Megan Follows, making directorial debut, pushes the boundaries

Megan Follows is in the trenches. She is making her directorial debut in Toronto this March with Jennifer Tremblay’s one-woman play The Carousel.

“Right now, we’re in this beautiful landscape of discovering and excavating the playwright’s words. It’s a process that can feel sometimes like being Alice down the rabbit hole,” says Follows during a phone interview after a long day of rehearsals.

But Follows is no stranger to production. She grew up in a theatrical family. Her parents were both actors, and her father was also a director, so she was always immersed in stories. “My parents had an absolute passion that their world was spellbinding and very beautiful,” says Follows. “Not easy, but beautiful.”

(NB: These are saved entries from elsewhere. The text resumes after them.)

Lemma ssorted_filter (P : A → Prop) `{!∀ x, Decision (P x)} l : StronglySorted R l → StronglySorted R (filter P l).
Proof.
  induction 1 as [|a l Hs IH Hf]; [constructor|]. rewrite filter_cons. case_decide; [|done]. constructor; [done|].
  apply list.Forall_forall. intros x [_ Hx]%list_elem_of_filter. rewrite list.Forall_forall in Hf. by apply Hf.
Qed.

Lemma ssorted_ext (R' : A → A → Prop) l :
  (∀ x y, x ∈ l → y ∈ l → R x y → R' x y) → StronglySorted R l → StronglySorted R' l.
Proof.
  intros HR. induction 1 as [|a l Hs IH Hf]; [constructor|]. constructor.
  - apply IH. intros x y Hx Hy. apply HR; set_solver.
  - rewrite list.Forall_forall in *. intros x Hx. apply HR; [set_solver..|by apply Hf].
Qed.
End sorted.

Lemma fld_insert_ne f flows p q e : p ≠ q → fld f (<[p := e]> flows) q = fld f flows q.
Proof. intros H. unfold fld. by rewrite lookup_insert_ne. Qed.

Lemma fld_insert f flows p e : fld f (<[p := e]> flows) p = f e.
Proof. unfold fld. by rewrite lookup_insert_eq. Qed.

Lemma fld_delete_ne f flows p q : p ≠ q → fld f (delete p flows) q = fld f flows q.
Proof. intros H. unfold fld. by rewrite lookup_delete_ne. Qed.

(** ** The invariant depends on three fields only *)

Lemma table_ok_ext flows flows' t t' :
  table_ok flows t →
  match_entries t' = match_entries t → hard_entries t' = hard_entries t → idle_entries t' = idle_entries t →
  active_count t' = active_count t →
  (∀ p, p ∈ match_entries t → is_Some (flows' !! p) ∧ fld fe_priority flows' p = fld fe_priority flows p ∧
     fld fe_remove_at flows' p = fld fe_remove_at flows p ∧ fld fe_idle_timeout flows' p = fld fe_idle_timeout flows p) →
  table_ok flows' t'.
Proof.
  intros [] Em Eh Ei Ea Hf. split; rewrite ?Em, ?Eh, ?Ei, ?Ea; try done.
  - intros p Hp. by apply Hf.
  - eapply ssorted_ext; [|done]. intros x y Hx Hy. unfold by_priority.
    destruct (Hf x Hx) as (_ & -> & _). by destruct (Hf y Hy) as (_ & -> & _).
  - intros p. rewrite to_hard0. split; intros [Hp H]; (split; [done|]); destruct (Hf p Hp) as (_ & _ & E & _); lia.
  - eapply ssorted_ext; [|done]. intros x y Hx%to_hard0 Hy%to_hard0. unfold by_deadline.
    destruct (Hf x (proj1 Hx)) as (_ & _ & -> & _). by destruct (Hf y (proj1 Hy)) as (_ & _ & -> & _).
  - intros p. rewrite to_idle0. split; intros [Hp H]; (split; [done|]); destruct (Hf p Hp) as (_ & _ & _ & E); lia.
Qed.

(** ** Taking an entry out *)

Lemma elem_list_remove p l q : q ∈ list_remove p l ↔ q ∈ l ∧ q ≠ p.
Proof. unfold list_remove. rewrite list_elem_of_filter. tauto. Qed.

Lemma list_remove_length p l : NoDup l → p ∈ l → length l = S (length (list_remove p l)).
Proof.
  unfold list_remove. induction 1 as [|x l Hx Hnd IH]; intros Hp; [set_solver|]. rewrite filter_cons.
  case_decide as E; simpl.
  - f_equal. apply IH. set_solver.
  - assert (x = p) as -> by (destruct (decide (x = p)); [done|exfalso; auto]). f_equal. clear IH Hp Hnd E.
    induction l as [|y l IH]; [done|]. rewrite filter_cons, decide_True by set_solver. simpl. f_equal. apply IH. set_solver.
Qed.

Definition take_out (t : flow_table) (p : positive) (count : Z) : flow_table :=
  FlowTable (list_remove p (match_entries t)) (list_remove p (hard_entries t)) (list_remove p (idle_entries t))
    count (lookup_count t) (matched_count t).

Lemma table_ok_take_out flows t p :
  table_ok flows t → p ∈ match_entries t → table_ok (delete p flows) (take_out t p (active_count t - 1)).
Proof.
  intros [] Hp. split; cbn [take_out match_entries hard_entries idle_entries active_count].
  - by apply list.NoDup_filter.
  - intros q [Hq Hne]%elem_list_remove. rewrite lookup_delete_ne by done. by apply to_live0.
  - eapply ssorted_ext; [|by apply ssorted_filter, to_sorted0].
    intros x y [_ Hx]%elem_list_remove [_ Hy]%elem_list_remove. unfold by_priority. by rewrite !fld_delete_ne.
  - rewrite to_count0, (list_remove_length p (match_entries t)) by done. lia.
  - lia.
  - by apply list.NoDup_filter.
  - intros q. rewrite !elem_list_remove, to_hard0. split.
    + intros [[? ?] ?]. by rewrite fld_delete_ne.
    + intros [[? ?] Hpos]. rewrite fld_delete_ne in Hpos by done. done.
  - eapply ssorted_ext; [|by apply ssorted_filter, to_hard_sorted0].
    intros x y [_ Hx]%elem_list_remove [_ Hy]%elem_list_remove. unfold by_deadline. by rewrite !fld_delete_ne.
  - by apply list.NoDup_filter.
  - intros q. rewrite !elem_list_remove, to_idle0. split.
    + intros [[? ?] ?]. by rewrite fld_delete_ne.
    + intros [[? ?] Hpos]. rewrite fld_delete_ne in Hpos by done. done.
Qed.

Lemma destroy_flows dp p e : dp_flows (flow_entry_destroy dp p e) = delete p (dp_flows dp).
Proof. done. Qed.

Lemma remove_result dp t p e reason :
  table_ok (dp_flows dp) t → p ∈ match_entries t →
  dp_flows (flow_entry_remove dp t p e reason).1 = delete p (dp_flows dp) ∧
  (flow_entry_remove dp t p e reason).2 = take_out t p (active_count t - 1) ∧
  dp_sent (flow_entry_remove dp t p e reason).1 = dp_sent dp ++ (if fe_send_removed e then [(e, reason)] else []).
Proof.
  intros Hok Hp. unfold flow_entry_remove. cbn [fst snd]. rewrite destroy_flows. split_and!.
  - by destruct (fe_send_removed e).
  - unfold take_out. f_equal. unfold u32. apply wrap_small. pose proof (to_count _ _ Hok). pose proof (to_max _ _ Hok).
    assert (0 < length (match_entries t))%nat by (destruct (match_entries t); [set_solver|simpl; lia]).
    unfold fits, FLOW_TABLE_MAX_ENTRIES in *. lia.
  - destruct (fe_send_removed e); [done|]. by rewrite app_nil_r.
Qed.

(** ** Removing the entries that are selected *)

Definition selected (sel : flow_entry → bool) (flows : gmap positive flow_entry) (p : positive) : bool :=
  match flows !! p with Some e => sel e | None => false end.

(** The messages for the selected entries of [l]. *)
Definition removed_msgs (sel : flow_entry → bool) (reason : Z) (flows : gmap positive flow_entry) (l : list positive) :
    list (flow_entry * Z) :=
  p ← l; match flows !! p with
         | Some e => if sel e && fe_send_removed e then [(e, reason)] else []
         | None => []
         end.

Lemma selected_delete_ne sel flows p q : p ≠ q → selected sel (delete p flows) q = selected sel flows q.
Proof. intros H. unfold selected. by rewrite lookup_delete_ne. Qed.

Lemma removed_msgs_delete sel reason flows p l :
  p ∉ l → removed_msgs sel reason (delete p flows) l = removed_msgs sel reason flows l.
Proof.
  intros Hp. induction l as [|q l IH]; [done|]. unfold removed_msgs in *. cbn.
  rewrite lookup_delete_ne by set_solver. f_equal. apply IH. set_solver.
Qed.

Definition gone (sel : flow_entry → bool) (flows : gmap positive flow_entry) (l : list positive) (q : positive) : Prop :=
  q ∈ l ∧ selected sel flows q = true.

#[global] Instance gone_dec sel flows l q : Decision (gone sel flows l q).
Proof. unfold gone. apply _. Defined.

Lemma filter_list_remove (P : positive → Prop) `{!∀ x, Decision (P x)} (Q : positive → Prop) `{!∀ x, Decision (Q x)} p l :
  (∀ q, Q q ↔ P q ∧ q ≠ p) → filter P (list_remove p l) = filter Q l.
Proof.
  intros HQ. unfold list_remove. rewrite list_filter_filter. apply list_filter_iff. intros q. by rewrite HQ.
Qed.

Lemma filter_all (P : positive → Prop) `{!∀ x, Decision (P x)} (l : list positive) : (∀ q, q ∈ l → P q) → filter P l = l.
Proof.
  induction l as [|q l IH]; intros HP; [done|]. rewrite filter_cons_True by (apply HP; set_solver).
  f_equal. apply IH. set_solver.
Qed.

Record removal (sel : flow_entry → bool) (reason : Z) (l : list positive)
    (dp : datapath) (t : flow_table) (dp' : datapath) (t' : flow_table) : Prop := {
  rm_ok : table_ok (dp_flows dp') t';
  rm_match : match_entries t' = filter (λ q, ¬ gone sel (dp_flows dp) l q) (match_entries t);
  rm_idle : idle_entries t' = filter (λ q, ¬ gone sel (dp_flows dp) l q) (idle_entries t);
  rm_flows : ∀ q, dp_flows dp' !! q = if decide (gone sel (dp_flows dp) l q) then None else dp_flows dp !! q;
  rm_sent : dp_sent dp' = dp_sent dp ++ removed_msgs sel reason (dp_flows dp) l }.

Lemma removal_nil sel reason dp t : table_ok (dp_flows dp) t → removal sel reason [] dp t dp t.
Proof.
  intros Hok. assert (∀ q, ¬ gone sel (dp_flows dp) [] q) as Hno by (intros q [? _]; set_solver).
  split; [done|by rewrite filter_all|by rewrite filter_all| |by rewrite app_nil_r].
  intros q. by rewrite decide_False.
Qed.

Lemma removal_skip sel reason p l dp t dp' t' :
  selected sel (dp_flows dp) p = false → removal sel reason l dp t dp' t' → removal sel reason (p :: l) dp t dp' t'.
Proof.
  intros Hs [Hok Hm Hi Hf Hsent].
  assert (∀ q, gone sel (dp_flows dp) (p :: l) q ↔ gone sel (dp_flows dp) l q) as Hg.
  { intros q. unfold gone. rewrite elem_of_cons. split; [intros [[->|?] ?]; [congruence|done]|tauto]. }
  split; [done|..].
  - rewrite Hm. apply list_filter_iff. intros q. by rewrite Hg.
  - rewrite Hi. apply list_filter_iff. intros q. by rewrite Hg.
  - intros q. rewrite Hf. apply decide_ext. by rewrite Hg.
  - rewrite Hsent. f_equal. unfold removed_msgs. simpl. unfold selected in Hs.
    destruct (dp_flows dp !! p); [by rewrite Hs|done].
Qed.

Lemma removal_take sel reason p e l dp t dp' t' :
  table_ok (dp_flows dp) t → p ∈ match_entries t → p ∉ l → dp_flows dp !! p = Some e → sel e = true →
  removal sel reason l (flow_entry_remove dp t p e reason).1 (flow_entry_remove dp t p e reason).2 dp' t' →
  removal sel reason (p :: l) dp t dp' t'.
Proof.
  intros Hok Hp Hpl He Hs. destruct (remove_result dp t p e reason Hok Hp) as (Efl & Et & Es).
  destruct (flow_entry_remove dp t p e reason) as [dp1 t1]. simpl in Efl, Et, Es. subst t1. cbn [fst snd].
  intros [Hok' Hm Hi Hf Hsent]. rewrite Efl in *.
  assert (∀ q, gone sel (dp_flows dp) (p :: l) q ↔ gone sel (delete p (dp_flows dp)) l q ∨ q = p) as Hg.
  { intros q. unfold gone. rewrite elem_of_cons. destruct (decide (p = q)) as [<-|Hne].
    - unfold selected at 1. rewrite He, Hs. tauto.
    - rewrite selected_delete_ne by done. naive_solver. }
  split; [done|..].
  - rewrite Hm. simpl. apply filter_list_remove. intros q. rewrite Hg. tauto.
  - rewrite Hi. simpl. apply filter_list_remove. intros q. rewrite Hg. tauto.
  - intros q. rewrite Hf. destruct (decide (p = q)) as [<-|Hne].
    + rewrite lookup_delete_eq, (decide_True (P := gone _ _ (p :: l) p)) by (apply Hg; auto). by case_decide.
    + rewrite lookup_delete_ne by done. apply decide_ext. rewrite Hg. naive_solver.
  - rewrite Hsent, removed_msgs_delete, Es, <- app_assoc by done. f_equal. unfold removed_msgs. cbn. rewrite He, Hs. done.
Qed.

Lemma remove_loop_spec sel reason dp t l :
  table_ok (dp_flows dp) t → NoDup l → (∀ p, p ∈ l → p ∈ match_entries t) →
  ∃ dp' t', remove_loop sel reason dp t l = Some (dp', t') ∧ removal sel reason l dp t dp' t'.
Proof.
  revert dp t. induction l as [|p l IH]; intros dp t Hok Hnd Hl; cbn [remove_loop].
  { eexists _, _. split; [done|by apply removal_nil]. }
  apply list.NoDup_cons in Hnd as [Hpl Hnd]. destruct (to_live _ _ Hok p) as [e He]; [set_solver|]. rewrite He.
  destruct (sel e) eqn:Hs.
  - destruct (remove_result dp t p e reason Hok ltac:(set_solver)) as (Efl & Et & _).
    destruct (flow_entry_remove dp t p e reason) as [dp1 t1] eqn:Er. simpl in Efl, Et. subst t1.
    destruct (IH dp1 (take_out t p (active_count t - 1))) as (dp' & t' & E' & Hr).
    + rewrite Efl. apply table_ok_take_out; [done|set_solver].
    + done.
    + intros q Hq. simpl. apply elem_list_remove. split; [set_solver|]. intros ->. done.
    + exists dp', t'. split; [done|]. eapply removal_take; [done|set_solver|done|done|done|]. by rewrite Er.
  - destruct (IH dp t Hok Hnd) as (dp' & t' & E' & Hr); [set_solver|].
    exists dp', t'. split; [done|]. apply removal_skip; [|done]. unfold selected. by rewrite He.
Qed.

Lemma idle_timeout_loop_eq now dp t l :
  idle_timeout_loop now dp t l = remove_loop (idle_expired now) OFPRR_IDLE_TIMEOUT dp t l.
Proof.
  revert dp t. induction l as [|p l IH]; intros dp t; [done|]. cbn [idle_timeout_loop remove_loop].
  destruct (dp_flows dp !! p) as [e|]; [|done]. unfold flow_entry_idle_timeout. destruct (idle_expired now e); [|apply IH].
  destruct (flow_entry_remove dp t p e OFPRR_IDLE_TIMEOUT). apply IH.
Qed.

(** Stopping early loses nothing when no later entry is selected. *)
Lemma remove_loop_none sel reason dp t l :
  (∀ p, p ∈ l → ∃ e, dp_flows dp !! p = Some e ∧ sel e = false) → remove_loop sel reason dp t l = Some (dp, t).
Proof.
  induction l as [|p l IH]; intros H; [done|]. simpl. destruct (H p ltac:(set_solver)) as (e & -> & ->). apply IH. set_solver.
Qed.
Lemma enabled_cons t l : enabled_features (t :: l) = (if t_disabled t then [] else [t_features t]) ++ enabled_features l.
Proof. unfold enabled_features. rewrite filter_cons. case_decide as E; destruct (t_disabled t); by try discriminate E. Qed.

Lemma skip_ok n tables id : (length tables <= id + n)%nat → (id <= length tables)%nat →
  let id' := skip_disabled n tables id in
  (id <= id' <= length tables)%nat ∧ enabled_features (drop id tables) = enabled_features (drop id' tables) ∧
  (∀ t, tables !! id' = Some t → t_disabled t = false).
Proof.
  revert id. induction n as [|n IH]; intros id Hn Hid; cbn.
  - split_and!; [lia|lia|done|]. intros t Ht%lookup_lt_Some. lia.
  - destruct (tables !! id) as [t|] eqn:Et; [|split_and!; [lia|lia|done|]; intros; congruence].
    destruct (t_disabled t) eqn:Ed; [|split_and!; [lia|lia|done|]; intros; congruence].
    pose proof (lookup_lt_Some _ _ _ Et). destruct (IH (S id)) as (H1 & H2 & H3); [lia|lia|]. split_and!; [lia|lia| |done].
    rewrite (drop_S tables t id Et), enabled_cons, Ed. exact H2.
Qed.

Lemma segment_ok n tables id :
  length tables = TABLES → (id <= TABLES)%nat →
  let '(l, next) := segment n tables id in
  (id + length l <= next <= TABLES)%nat ∧ (length l <= n)%nat ∧ enabled_features (drop id tables) = l ++ enabled_features (drop next tables) ∧
  (length l = n ∨ next = TABLES).
Proof.
  intros Hl. revert id. induction n as [|n IH]; intros id Hid; cbn [segment].
  { split_and!; [cbn [length]; lia|lia|done|done|by left]. }
  destruct (skip_ok TABLES tables id) as (H1 & H2 & H3); [lia|lia|]. set (id' := skip_disabled TABLES tables id) in *.
  destruct (tables !! id') as [t|] eqn:Et.
  - pose proof (lookup_lt_Some _ _ _ Et). specialize (IH (S id')). destruct (segment n tables (S id')) as [l next]. destruct IH as (A & B & C & D); [lia|].
    split_and!; [cbn [length]; lia|lia|cbn [length]; lia| |destruct D; [left; cbn [length]; lia|by right]].
    rewrite H2, (drop_S tables t id' Et), enabled_cons, (H3 t eq_refl), C. done.
  - apply lookup_ge_None in Et. split_and!; [cbn [length]; lia|lia|cbn [length]; lia|exact H2|right; lia].
Qed.

Lemma replies_ok fuel tables id :
  length tables = TABLES → (id <= TABLES)%nat → (TABLES < fuel * 8 + id)%nat →
  ∃ rs, replies fuel tables id = Some rs ∧ concat (snd <$> rs) = enabled_features (drop id tables) ∧ well_flagged rs.
Proof.
  intros Hl. revert id. induction fuel as [|fuel IH]; intros id Hid Hf; [lia|]. cbn [replies].
  pose proof (segment_ok 8 tables id Hl Hid) as Hs. destruct (segment 8 tables id) as [l next]. destruct Hs as (H1 & H2 & H3 & H4).
  destruct (Nat.ltb_spec next TABLES) as [Hlt|Hge].
  - assert (length l = 8%nat) as E8 by (destruct H4; lia).
    destruct (IH next) as (rs & -> & Hc & Hw); [lia|lia|]. rewrite (proj2 (Nat.eqb_neq _ _)) by lia. cbn [mbind option_bind].
    eexists. split; [done|]. split; [cbn; by rewrite Hc, H3|]. destruct rs as [|[f l'] rs]; [done|]. by split_and!; [|lia|].
  - assert (next = TABLES) as -> by lia. rewrite Nat.eqb_refl. eexists. split; [done|]. cbn. rewrite app_nil_r. split; [|done].
    rewrite H3, (drop_ge tables) by lia. cbn. by rewrite app_nil_r.
Qed.
Definition ofl_msg_pack_multipart_reply_desc (d : ofl_msg_reply_desc) : option (Z * list Z) :=
  mfr ← copied DESC_STR_LEN (rd_mfr_desc d); hw ← copied DESC_STR_LEN (rd_hw_desc d); sw ← copied DESC_STR_LEN (rd_sw_desc d);
  serial ← copied 32 (rd_serial_num d); dp ← copied DESC_STR_LEN (rd_dp_desc d);
  Some (16 + 1056, mfr ++ hw ++ sw ++ serial ++ dp).

Definition ofl_msg_pack_multipart_reply_flow (l : list ofl_flow_stats) : option (Z * list Z) :=
  bs ← pack_all ofl_structs_flow_stats_pack l; Some (16 + ofl_structs_flow_stats_ofp_total_len l, bs).
Definition ofl_msg_pack_multipart_reply_aggregate (packet_count byte_count flow_count : Z) : option (Z * list Z) :=
  Some (16 + 24, be 8 packet_count ++ be 8 byte_count ++ be 4 flow_count ++ zeros 4).
Definition ofl_msg_pack_multipart_reply_table (l : list ofl_table_stats) : option (Z * list Z) :=
  bs ← pack_all ofl_structs_table_stats_pack l; Some (16 + Z.of_nat (length l) * 24, bs).
Definition ofl_msg_pack_multipart_reply_port (l : list ofl_port_stats) : option (Z * list Z) :=
  bs ← pack_all ofl_structs_port_stats_pack l; Some (16 + Z.of_nat (length l) * 112, bs).
Definition ofl_msg_pack_multipart_reply_queue (l : list ofl_queue_stats) : option (Z * list Z) :=
  bs ← pack_all ofl_structs_queue_stats_pack l; Some (16 + Z.of_nat (length l) * 40, bs).
Definition ofl_msg_pack_multipart_reply_group (l : list ofl_group_stats) : option (Z * list Z) :=
  bs ← pack_all ofl_structs_group_stats_pack l; Some (16 + ofl_structs_group_stats_ofp_total_len l, bs).
Definition ofl_msg_pack_multipart_reply_group_desc (l : list ofl_group_desc_stats) : option (Z * list Z) :=
  bs ← pack_all ofl_structs_group_desc_stats_pack l; Some (16 + ofl_structs_group_desc_stats_ofp_total_len l, bs).
Definition ofl_msg_pack_multipart_reply_group_features (types capabilities : Z) (max_groups actions : list Z) : option (Z * list Z) :=
  Some (16 + 40, be 4 types ++ be 4 capabilities ++ concat (be 4 <$> max_groups) ++ concat (be 4 <$> actions)).
Definition ofl_msg_pack_multipart_reply_table_features (tables : list ofl_table_features) : option (Z * list Z) :=
  bs ← pack_all ofl_structs_table_features_pack tables; Some (16 + ofl_structs_table_features_ofp_total_len tables, bs).
Definition ofl_msg_pack_multipart_reply_meter_stats (l : list ofl_meter_stats) : option (Z * list Z) :=
  bs ← pack_all ofl_structs_meter_stats_pack l; Some (16 + ofl_structs_meter_stats_ofp_total_len l, bs).
Definition ofl_msg_pack_multipart_reply_meter_conf (l : list ofl_meter_config) : option (Z * list Z) :=
  bs ← pack_all ofl_structs_meter_conf_pack l; Some (16 + ofl_structs_meter_conf_ofp_total_len l, bs).
Definition ofl_msg_pack_multipart_reply_meter_features (max_meter band_types capabilities max_bands max_color : Z) : option (Z * list Z) :=
  Some (16 + 16, be 4 max_meter ++ be 4 band_types ++ be 4 capabilities ++ be 1 max_bands ++ be 1 max_color ++ zeros 2).
Definition ofl_msg_pack_multipart_reply_port_status_desc (l : list ofl_port) : option (Z * list Z) :=
  bs ← pack_all ofl_structs_port_pack l; Some (16 + Z.of_nat (length l) * 64, bs).

Definition reply_type (r : multipart_reply) : Z :=
  match r with
  | RepDesc _ => 0 | RepFlow _ => 1 | RepAggregate _ _ _ => 2 | RepTable _ => 3 | RepPort _ => 4 | RepQueue _ => 5 | RepGroup _ => 6
  | RepGroupDesc _ => 7 | RepGroupFeatures _ _ _ _ => 8 | RepMeter _ => 9 | RepMeterConfig _ => 10 | RepMeterFeatures _ _ _ _ _ => 11
  | RepTableFeatures _ => 12 | RepPortDesc _ => 13
  end.
Lemma fixed_multipart_back flags r :
  match r with RepAggregate _ _ _ | RepGroupFeatures _ _ _ _ | RepMeterFeatures _ _ _ _ _ => True | _ => False end →
  reply_ok r → fits 16 flags → comes_back (MsgMultipartReply (reply_type r) flags r).
Proof using.
  intros Hr Hok Hf. destruct r as [| |pc bc fc| | | | | | |ty cap mg ac| | |mx bt cap mb mc|]; try contradiction; cbn [reply_ok] in Hok.
  - destruct Hok as (H1 & H2 & H3). eapply reply_intro; [reflexivity|done|done|]. intros _ head Hh. do 16 (destruct head as [|? head]; [discriminate|]). destruct head; [|discriminate].
    change (unpack_reply ?buf _ ?len) with (ofl_msg_unpack_multipart_reply_aggregate buf len). unfold ofl_msg_unpack_multipart_reply_aggregate.
    change (_ <? 24) with false. cbn match. fetch pc. fetch bc. fetch fc. done.
  - destruct Hok as (H1 & H2 & L1 & H3 & L2 & H4).
    destruct mg as [|g0 [|g1 [|g2 [|g3 [|? ?]]]]]; try discriminate L1. destruct ac as [|a0 [|a1 [|a2 [|a3 [|? ?]]]]]; try discriminate L2.
    eapply reply_intro; [reflexivity|done|done|]. intros _ head Hh. do 16 (destruct head as [|? head]; [discriminate|]). destruct head; [|discriminate].
    change (unpack_reply ?buf _ ?len) with (ofl_msg_unpack_multipart_reply_group_features buf len). unfold ofl_msg_unpack_multipart_reply_group_features.
    change (_ <? 40) with false. cbn match. fetch ty. fetch cap.
    pose proof (get_numbers_at [g0; g1; g2; g3] ([z; z0; z1; z2; z3; z4; z5; z6; z7; z8; z9; z10; z11; z12; z13; z14] ++ be 4 ty ++ be 4 cap)
      (concat (be 4 <$> [a0; a1; a2; a3])) 24 H3 eq_refl) as Hg. rewrite <- !app_assoc in Hg. change (length [g0; g1; g2; g3]) with 4%nat in Hg. rewrite Hg. clear Hg. cbn [mbind res_bind].
    pose proof (get_numbers_at [a0; a1; a2; a3] ([z; z0; z1; z2; z3; z4; z5; z6; z7; z8; z9; z10; z11; z12; z13; z14] ++ be 4 ty ++ be 4 cap ++ concat (be 4 <$> [g0; g1; g2; g3]))
      [] 40 H4 eq_refl) as Hg. rewrite <- !app_assoc, app_nil_r in Hg. change (length [a0; a1; a2; a3]) with 4%nat in Hg. rewrite Hg. done.
  - destruct Hok as (H1 & H2 & H3 & H4 & H5). eapply reply_intro; [reflexivity|done|done|]. intros _ head Hh. do 16 (destruct head as [|? head]; [discriminate|]). destruct head; [|discriminate].
    change (unpack_reply ?buf _ ?len) with (ofl_msg_unpack_multipart_reply_meter_features buf len). unfold ofl_msg_unpack_multipart_reply_meter_features.
    change (_ <? 16) with false. cbn match. fetch mx. fetch bt. fetch cap. fetch mb. fetch mc. done.
Qed.
(** C25: unpacking a message ends, whatever its bytes, except for one defect.  If it does
    not, the message is a FLOW_MOD, a flow statistics reply or a table features message, and the walk along its
    own instructions (behind the match of the FLOW_MOD, behind the match of one of the flows of the
    reply, or in a property for instructions of one of the tables; [instructions_at]) comes to one whose length field is zero with more than four
    bytes left; and then the loop that counts the instructions, [ofl_utils_count_ofp_instructions],
    takes no end with any number of turns. *)
Theorem unpack_ends (buf : list Z) (H : ofl_msg_unpack ofl_exp_msg_unpack buf = Hang) :
  ∃ p len, instructions_at buf p len ∧ stuck buf p len ∧ ∀ fuel, count_loop 5 0 2 OFPBRC_BAD_LEN fuel buf p len = Hang.
Proof.
  assert (stuck_in buf) as (p & len & Hi & Hs); [|exists p, len; split_and!; [done..|by apply stuck_hangs]].
  revert H. unfold ofl_msg_unpack. set (len := Z.of_nat (length buf)).
  change (ends (stuck_in buf) (if len <? 8 then Err OFPBRC_BAD_LEN else version ← get 1 buf 0;
    if negb (version =? OFP_VERSION) then Err (ofl_error 0 0)
    else xid ← get 4 buf 4; length ← get 2 buf 2; if negb (len =? length) then Err OFPBRC_BAD_LEN
      else t ← get 1 buf 1; '(msg, _) ← unpack_body ofl_exp_msg_unpack buf t len; Val (xid, msg))).
  apply ends_if; [apply ends_err|]. apply ends_bind; [apply ends_get|intros v]. apply ends_if; [apply ends_err|].
  apply ends_bind; [apply ends_get|intros xid]. apply ends_bind; [apply ends_get|intros l]. apply ends_if; [apply ends_err|].
  apply ends_bind_eq; [apply ends_get|]. intros t Ht. apply ends_bind; [|intros []; apply ends_val].
  destruct (decide (t ∈ [14; 18; 19])) as [Hin|Hout]; [by apply ends_instruction_body|]. apply ends_body; [done|]. apply ends_experimenter.
Qed.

Her professional acting career began at nine years old when she was cast in a Bell Canada commercial. Follows had moved to Los Angeles when she was 11 — where she still has a home — and in 1979 was cast in the hit television series The Facts of Life. In 1985 she won the hearts of an international audience for her role as Anne Shirley, the talkative and precocious red-headed orphan in Anne of Green Gables (when you Google Follows’ name, her audition video is still one of the first things that comes up). And in 1986 she won the Gemini Award for best actress for this role.

“My parents tell me that, when I was very little, I watched some television program and said, ‘I can do that better,’ which is very arrogant of me, but there you go,” says Follows with a warm laugh. “Sometimes that gives you the impetus to go and make a fool of yourself, but why not.”

She was later cast in the sequel, Anne of Avonlea, and in 2000 she earned another Gemini nomination for best actress for her role as Anne Blythe in the third installation of the series.

But Follows has come a long way from Avonlea and is presently working on another, much racier, television series called Reign where she plays a murderous Catherine de’ Medici. She says that although acting and directing are very different, they share the same motivation. “Ultimately we’re working toward the same goal, which is storytelling,” says Follows.

The Carousel is a one-woman, one-act story told through a series of carousel rides and starring internationally acclaimed actor Allegra Fulton. Follows says the carousel is a metaphor of childhood and the fairgrounds are something stirring underneath it. “I think it is a beautifully articulated look at the very complex way interrelationships between generations work and what is handed down and what is passed along,” she says, an especially poignant observation from a woman whose life has unfolded in front of an audience and who was born into a family of actors.

“My approach to directing so far has been to try and come from a place of understanding and to find a common language,” she says. “But, it’s really being formulated as we speak. Right now we’re in the trenches.”

The Carousel opens today (Mar. 11) and runs through Mar. 30 at Berkeley Street Theatre.